Work instruction: Please restate each entry below, word for word.

(Stored data)

Definition resourceRedshiftSchemaCreate (sd : SchemaData)
  : M D (outcome * SchemaData) :=
  let createStatement : string :=
    ("CREATE SCHEMA " ++ SGetString sd "schema_name")%string in
  withOwner <-
    (let '(v, ok) := SGetOkInt sd "owner" in
     if ok then
       usernames <- GetUsersnamesForUsesysid [v] ;;
       match usernames with
       | [] => ret (inl indexOutOfRange)
       | first :: _ =>
           ret (inr (createStatement ++ " AUTHORIZATION " ++ first)%string)
       end
     else ret (inr createStatement)) ;;
  match withOwner with
  | inl p => ret (Panicked p, sd)
  | inr createStatement =>
  let createStatement : string :=
    (let '(v, ok) := SGetOkInt sd "quota" in
     if ok && negb (v =? 0)%Z
     then createStatement ++ " QUOTA " ++ Itoa v ++ " MB"
     else createStatement ++ " QUOTA UNLIMITED")%string in
  err <- Exec D createStatement ;;
  match err with
  | Some e => ret (Returned (Some e), sd)
  | None =>
  r <- QueryRow D OnDB oidQuery [VString (SGetString sd "schema_name")] ;;
  let '(err, oid) := ScanText r in
  match err with
  | Some e => ret (Returned (Some e), sd)
  | None =>
  modifyD D (SetId oid) ;;;
  '(readErr, sd) <- readRedshiftSchema sd ;;
  ret (Returned readErr, sd)
  end
  end
  end.

Definition resourceRedshiftSchemaUpdate (sd : SchemaData)
  : M D (outcome * SchemaData) :=
  txErr <- Begin D ;;
  match txErr with
  | Some e => ret (Panicked e, sd)
  | None =>
  err <-
    (if SHasChange sd "schema_name" then
       let '(oldName, newName) := SGetChangeString sd "schema_name" in
       Exec D ("ALTER SCHEMA " ++ oldName ++ " RENAME TO " ++ newName)
     else ret None) ;;
  match err with
  | Some e => ret (Returned (Some e), sd)
  | None =>
  ownerChange <-
    (if SHasChange sd "owner" then
       username <- GetUsersnamesForUsesysid [SGetInt sd "owner"] ;;
       match username with
       | [] => ret (inl indexOutOfRange)
       | first :: _ =>
           err <- Exec D ("ALTER SCHEMA " ++ SGetString sd "schema_name"
                          ++ " OWNER TO " ++ first) ;;
           ret (inr err)
       end
     else ret (inr None)) ;;
  match ownerChange with
  | inl p => ret (Panicked p, sd)
  | inr (Some e) => ret (Returned (Some e), sd)
  | inr None =>
  err <-
    (if SHasChange sd "quota" then
       let quota : string :=
         (let '(v, ok) := SGetOkInt sd "quota" in
          if ok && negb (v =? 0)%Z then Itoa v ++ " MB" else "UNLIMITED")%string
       in
       Exec D ("ALTER SCHEMA " ++ SGetString sd "schema_name" ++ " QUOTA "
               ++ quota)
     else ret None) ;;
  match err with
  | Some e => ret (Returned (Some e), sd)
  | None =>
  '(err, sd) <- readRedshiftSchema sd ;;
  match err with
  | Some e => Rollback D ;;; ret (Returned (Some e), sd)
  | None =>
      commitErr <- Commit D ;;
      match commitErr with
      | Some e => ret (Returned (Some e), sd)
      | None => ret (Returned None, sd)
      end
  end
  end
  end
  end
  end.

Definition resourceRedshiftSchemaDelete (sd : SchemaData) : M D outcome :=
  let dropSchemaQuery : string :=
    ("DROP SCHEMA " ++ SGetString sd "schema_name")%string in
  let dropSchemaQuery : string :=
    (let '(v, ok) := SGetOkBool sd "cascade_on_delete" in
     if ok && v then dropSchemaQuery ++ " CASCADE " else dropSchemaQuery)%string
  in
  err <- Exec D dropSchemaQuery ;;
  match err with
  | Some e => ret (Returned (Some e))
  | None => ret (Returned None)
  end.

(** [resourceRedshiftSchemaImport]: the slice returned (nil is the empty
    list), each entry with its identifier and attributes, and the error. *)
Definition resourceRedshiftSchemaImport (sd : SchemaData)
  : M D (list (string * SchemaData) * option error) :=
  '(err, sd) <- resourceRedshiftSchemaRead sd ;;
  match err with
  | Some e => ret ([], Some e)
  | None => d <- getD D ;; ret ([(Id d, sd)], None)
  end.

End SchemaHooks.

(** ** A scripted warehouse

    A small concrete warehouse used to run the hooks on examples: queries
    are answered from a table keyed by the query text, listed statements are
    refused, and statements take effect on commit only. *)
Module Scripted.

Written response:
Definition resourceRedshiftSchemaCreate (sd : SchemaData)
  : M D (outcome * SchemaData) :=
  let createStatement : string :=
    ("CREATE SCHEMA " ++ SGetString sd "schema_name")%string in
  withOwner <-
    (let '(v, ok) := SGetOkInt sd "owner" in
     if ok then
       usernames <- GetUsersnamesForUsesysid [v] ;;
       match usernames with
       | [] => ret (inl indexOutOfRange)
       | first :: _ =>
           ret (inr (createStatement ++ " AUTHORIZATION " ++ first)%string)
       end
     else ret (inr createStatement)) ;;
  match withOwner with
  | inl p => ret (Panicked p, sd)
  | inr createStatement =>
  let createStatement : string :=
    (let '(v, ok) := SGetOkInt sd "quota" in
     if ok && negb (v =? 0)%Z
     then createStatement ++ " QUOTA " ++ Itoa v ++ " MB"
     else createStatement ++ " QUOTA UNLIMITED")%string in
  err <- Exec D createStatement ;;
  match err with
  | Some e => ret (Returned (Some e), sd)
  | None =>
  r <- QueryRow D OnDB oidQuery [VString (SGetString sd "schema_name")] ;;
  let '(err, oid) := ScanText r in
  match err with
  | Some e => ret (Returned (Some e), sd)
  | None =>
  modifyD D (SetId oid) ;;;
  '(readErr, sd) <- readRedshiftSchema sd ;;
  ret (Returned readErr, sd)
  end
  end
  end.

Definition resourceRedshiftSchemaUpdate (sd : SchemaData)
  : M D (outcome * SchemaData) :=
  txErr <- Begin D ;;
  match txErr with
  | Some e => ret (Panicked e, sd)
  | None =>
  err <-
    (if SHasChange sd "schema_name" then
       let '(oldName, newName) := SGetChangeString sd "schema_name" in
       Exec D ("ALTER SCHEMA " ++ oldName ++ " RENAME TO " ++ newName)
     else ret None) ;;
  match err with
  | Some e => ret (Returned (Some e), sd)
  | None =>
  ownerChange <-
    (if SHasChange sd "owner" then
       username <- GetUsersnamesForUsesysid [SGetInt sd "owner"] ;;
       match username with
       | [] => ret (inl indexOutOfRange)
       | first :: _ =>
           err <- Exec D ("ALTER SCHEMA " ++ SGetString sd "schema_name"
                          ++ " OWNER TO " ++ first) ;;
           ret (inr err)
       end
     else ret (inr None)) ;;
  match ownerChange with
  | inl p => ret (Panicked p, sd)
  | inr (Some e) => ret (Returned (Some e), sd)
  | inr None =>
  err <-
    (if SHasChange sd "quota" then
       let quota : string :=
         (let '(v, ok) := SGetOkInt sd "quota" in
          if ok && negb (v =? 0)%Z then Itoa v ++ " MB" else "UNLIMITED")%string
       in
       Exec D ("ALTER SCHEMA " ++ SGetString sd "schema_name" ++ " QUOTA "
               ++ quota)
     else ret None) ;;
  match err with
  | Some e => ret (Returned (Some e), sd)
  | None =>
  '(err, sd) <- readRedshiftSchema sd ;;
  match err with
  | Some e => Rollback D ;;; ret (Returned (Some e), sd)
  | None =>
      commitErr <- Commit D ;;
      match commitErr with
      | Some e => ret (Returned (Some e), sd)
      | None => ret (Returned None, sd)
      end
  end
  end
  end
  end
  end.

Definition resourceRedshiftSchemaDelete (sd : SchemaData) : M D outcome :=
  let dropSchemaQuery : string :=
    ("DROP SCHEMA " ++ SGetString sd "schema_name")%string in
  let dropSchemaQuery : string :=
    (let '(v, ok) := SGetOkBool sd "cascade_on_delete" in
     if ok && v then dropSchemaQuery ++ " CASCADE " else dropSchemaQuery)%string
  in
  err <- Exec D dropSchemaQuery ;;
  match err with
  | Some e => ret (Returned (Some e))
  | None => ret (Returned None)
  end.

(** [resourceRedshiftSchemaImport]: the slice returned (nil is the empty
    list), each entry with its identifier and attributes, and the error. *)
Definition resourceRedshiftSchemaImport (sd : SchemaData)
  : M D (list (string * SchemaData) * option error) :=
  '(err, sd) <- resourceRedshiftSchemaRead sd ;;
  match err with
  | Some e => ret ([], Some e)
  | None => d <- getD D ;; ret ([(Id d, sd)], None)
  end.

End SchemaHooks.

(** ** A scripted warehouse

    A small concrete warehouse used to run the hooks on examples: queries
    are answered from a table keyed by the query text, listed statements are
    refused, and statements take effect on commit only. *)
Module Scripted.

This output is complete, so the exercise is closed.